**WHAT IS REQUIRED:** Start at the line in the entries below that contains "rewrite Hmore, Hb, Hs, Hd, Hset, Hdef.", stop at the line that contains "unfold resolveQueueEntry.", and output exactly the lines in that span, both ends included.

'''

(** One turn of the worker on a queue with head [entry]: the pre-write step
    blocks and the entry stays, or it returns and the letter is appended,
    or it returns with no chain to append to and the entry is dropped. *)
Lemma drainIteration_cases (w : World) (st : State) (entry : PendingEntry)
    (rest : list PendingEntry) :
  pendingQueue st = entry :: rest →
  ∃ more : list PendingEntry,
    pendingQueue (ensureFreshChainBeforeWrite w (bumpAttempts st)).2
    = retried entry :: rest ++ more
    ∧ syncFrame (bumpAttempts st)
        (ensureFreshChainBeforeWrite w (bumpAttempts st)).2
    ∧ ((∃ error : Error,
          (ensureFreshChainBeforeWrite w (bumpAttempts st)).1 = Throws error
          ∧ statusCode error = Some 503%Z
          ∧ falsyStr (directoryUrl (config st)) = false
          ∧ blocks (ensureFreshChainBeforeWrite w (bumpAttempts st)).2
            = blocks st
          ∧ (processQueueEntry w entry st).1 = Throws error
          ∧ drainIteration w st
            = set_lastQueueError (Some (message error))
                (ensureFreshChainBeforeWrite w (bumpAttempts st)).2)
       ∨ (∃ (result : SyncOutcome) (block : Ledger.Block),
            (ensureFreshChainBeforeWrite w (bumpAttempts st)).1
            = Returns result
            ∧ appendLetterBlock (now w) (letterPayload entry)
                (ownerFingerprint entry) (relayMetrics entry)
                (blocks (ensureFreshChainBeforeWrite w (bumpAttempts st)).2)
              = (Returns block,
                 blocks (ensureFreshChainBeforeWrite w (bumpAttempts st)).2
                 ++ [block])
            ∧ (processQueueEntry w entry st).1 = Returns block
            ∧ drainIteration w st
              = resolveQueueEntry (id entry) block
                  (set_pendingQueue (rest ++ more)
                     (reportToDirectory activeChainAfterReport w "post-block"
                        (set_blocks
                           (blocks (ensureFreshChainBeforeWrite w
                                      (bumpAttempts st)).2 ++ [block])
                           (ensureFreshChainBeforeWrite w
                              (bumpAttempts st)).2))))
       ∨ (∃ (result : SyncOutcome) (error : Error),
            (ensureFreshChainBeforeWrite w (bumpAttempts st)).1
            = Returns result
            ∧ blocks (ensureFreshChainBeforeWrite w (bumpAttempts st)).2 = []
            ∧ (processQueueEntry w entry st).1 = Throws error
            ∧ drainIteration w st
              = rejectQueueEntry (id entry) error
                  (set_pendingQueue (rest ++ more)
                     (set_lastQueueError (Some (message error))
                        (ensureFreshChainBeforeWrite w
                           (bumpAttempts st)).2)))).
Proof.
  intros Hq.
  assert (pendingQueue (bumpAttempts st) = retried entry :: rest) as Hbq.
  { unfold bumpAttempts. by rewrite Hq. }
  destruct (RelayFacts.bumpAttempts_frame st entry rest Hq)
    as (Hcfg & Hblocks & _).
  destruct (ensureFresh_frame w (bumpAttempts st)) as [Hframe Hthrow].
  pose proof Hframe as (_ & _ & _ & _ & [more Hmore] & _).
  rewrite Hbq in Hmore. cbn [app] in Hmore.
  exists more. split; [exact Hmore|]. split; [exact Hframe|].
  unfold Relay.drainIteration, Relay.processQueueEntry. rewrite Hq.
  destruct (ensureFreshChainBeforeWrite w (bumpAttempts st))
    as [[result|error] st1] eqn:Hfresh; cbn [fst snd] in *.
  - right.
    destruct (last (blocks st1)) as [prev|] eqn:Hlast.
    + left. unfold Ledger.appendLetterBlock. rewrite Hlast.
      eexists result, _. split; [reflexivity|]. split; [reflexivity|].
      split; [reflexivity|].
      cbn [reportToDirectory pendingQueue set_blocks]. rewrite Hmore.
      reflexivity.
    + right. unfold Ledger.appendLetterBlock. rewrite Hlast.
      eexists result, _. split; [reflexivity|].
      split; [by apply last_None|]. split; [reflexivity|].
      cbn [retryable statusCode plainError orb].
      rewrite bool_decide_false by discriminate.
      cbn [pendingQueue set_lastQueueError]. rewrite Hmore. reflexivity.
  - left. destruct (Hthrow error eq_refl) as (H503 & Hdir & Hb).
    exists error. split; [reflexivity|]. split; [exact H503|].
    split; [by rewrite <- Hcfg|]. split; [by rewrite Hb|].
    split; [reflexivity|].
    rewrite (bool_decide_true _ H503), orb_true_r. reflexivity.
Qed.

(** X18.  The pre-write step fails in one way only: with an error whose
    [statusCode] is 503, and only when a directory is configured.  When it
    fails the stored chain, the settled promises and the waiting promises
    are as before. *)
Theorem ensureFreshChainBeforeWrite_fails_with_503 (w : World) (st : State)
    (error : Error) :
  (ensureFreshChainBeforeWrite w st).1 = Throws error →
  statusCode error = Some 503%Z
  ∧ falsyStr (directoryUrl (config st)) = false
  ∧ blocks (ensureFreshChainBeforeWrite w st).2 = blocks st
  ∧ settled (ensureFreshChainBeforeWrite w st).2 = settled st
  ∧ queueDeferred (ensureFreshChainBeforeWrite w st).2 = queueDeferred st.
Proof.
  intros Hthrow.
  destruct (ensureFresh_frame w st) as [(_ & Hd & Hs & _) Hcase].
  destruct (Hcase error Hthrow) as (H503 & Hdir & Hb).
  by repeat split.
Qed.

(** X19.  A turn of the worker on a chain that is not empty never drops
    the head entry.  Either the pre-write step raised its 503: the entry
    stays at the head with one more attempt, the chain and the promises are
    untouched and the error message is recorded.  Or the letter is appended
    as a block of its own to the chain the pre-write step left, the entry
    leaves the queue and its promise, if one is waiting, is resolved with
    that block.  Entries requeued by the sync follow the old ones. *)
Theorem worker_turn_commits_or_retries (w : World) (st : State)
    (entry : PendingEntry) (rest : list PendingEntry) :
  pendingQueue st = entry :: rest →
  blocks st ≠ [] →
  ∃ more : list PendingEntry,
    (∃ error : Error,
       (processQueueEntry w entry st).1 = Throws error
       ∧ statusCode error = Some 503%Z
       ∧ pendingQueue (drainIteration w st) = retried entry :: rest ++ more
       ∧ blocks (drainIteration w st) = blocks st
       ∧ settled (drainIteration w st) = settled st
       ∧ queueDeferred (drainIteration w st) = queueDeferred st
       ∧ lastQueueError (drainIteration w st) = Some (message error))
    ∨ (∃ block : Ledger.Block,
         (processQueueEntry w entry st).1 = Returns block
         ∧ Ledger.letters block
           = [ {| Ledger.ownerFingerprint := ownerFingerprint entry;
                  Ledger.payload := letterPayload entry |} ]
         ∧ Ledger.timestamp block = now w
         ∧ pendingQueue (drainIteration w st) = rest ++ more
         ∧ blocks (drainIteration w st)
           = activeChainAfterReport w "post-block"
               (set_blocks
                  (blocks (ensureFreshChainBeforeWrite w (bumpAttempts st)).2
                   ++ [block])
                  (ensureFreshChainBeforeWrite w (bumpAttempts st)).2)
         ∧ settled (drainIteration w st)
           = settled st
             ++ (if bool_decide (id entry ∈ queueDeferred st)
                 then [(id entry, Resolved block)] else [])
         ∧ queueDeferred (drainIteration w st)
           = queueDeferred st ∖ {[ id entry ]}).
Proof.
  intros Hq Hne.
  destruct (RelayFacts.bumpAttempts_frame st entry rest Hq)
    as (_ & Hblocks & _ & Hdef & Hset & _).
  destruct (drainIteration_cases w st entry rest Hq)
    as (more & Hmore & (_ & Hd & Hs & _ & _ & Hchain) & Hcases).
  exists more.
  destruct Hcases as [(error & _ & H503 & _ & Hb & Hproc & ->)
                     |[(result & block & _ & Happ & Hproc & ->)
                      |(result & error & _ & Hnil & _)]].
  - left. exists error. split; [exact Hproc|]. split; [exact H503|].
    cbn [pendingQueue blocks settled queueDeferred lastQueueError
         set_lastQueueError].
    rewrite Hmore, Hb, Hs, Hd, Hset, Hdef. by repeat split.
  - right. exists block. split; [exact Hproc|].
    assert (Ledger.letters block
            = [ {| Ledger.ownerFingerprint := ownerFingerprint entry;
                   Ledger.payload := letterPayload entry |} ]
            ∧ Ledger.timestamp block = now w) as [Hlet Hts].
    { revert Happ. unfold Ledger.appendLetterBlock.
      destruct (last _) as [prev|]; [|discriminate].
      by intros [= <- _]. }
    split; [exact Hlet|]. split; [exact Hts|].
    unfold resolveQueueEntry.
    destruct (settle_fields (id entry) (Resolved block)
                (set_pendingQueue (rest ++ more)
                   (reportToDirectory activeChainAfterReport w "post-block"
                      (set_blocks
                         (blocks (ensureFreshChainBeforeWrite w
                                    (bumpAttempts st)).2 ++ [block])
                         (ensureFreshChainBeforeWrite w (bumpAttempts st)).2))))
      as (H1 & H2 & _ & H4 & H5 & _).
    rewrite H1, H2, H4, H5.
    cbn [pendingQueue blocks settled queueDeferred set_pendingQueue
         reportToDirectory set_blocks].
    rewrite Hs, Hd, Hset, Hdef. by repeat split.
  - exfalso. destruct Hchain as [Hsame|Hvalid].
    + rewrite Hnil, Hblocks in Hsame. by destruct Hne.
    + rewrite Hnil in Hvalid. discriminate.
Qed.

'''

**ANSWER TO THE EXERCISE:**
    rewrite Hmore, Hb, Hs, Hd, Hset, Hdef. by repeat split.
  - right. exists block. split; [exact Hproc|].
    assert (Ledger.letters block
            = [ {| Ledger.ownerFingerprint := ownerFingerprint entry;
                   Ledger.payload := letterPayload entry |} ]
            ∧ Ledger.timestamp block = now w) as [Hlet Hts].
    { revert Happ. unfold Ledger.appendLetterBlock.
      destruct (last _) as [prev|]; [|discriminate].
      by intros [= <- _]. }
    split; [exact Hlet|]. split; [exact Hts|].
    unfold resolveQueueEntry.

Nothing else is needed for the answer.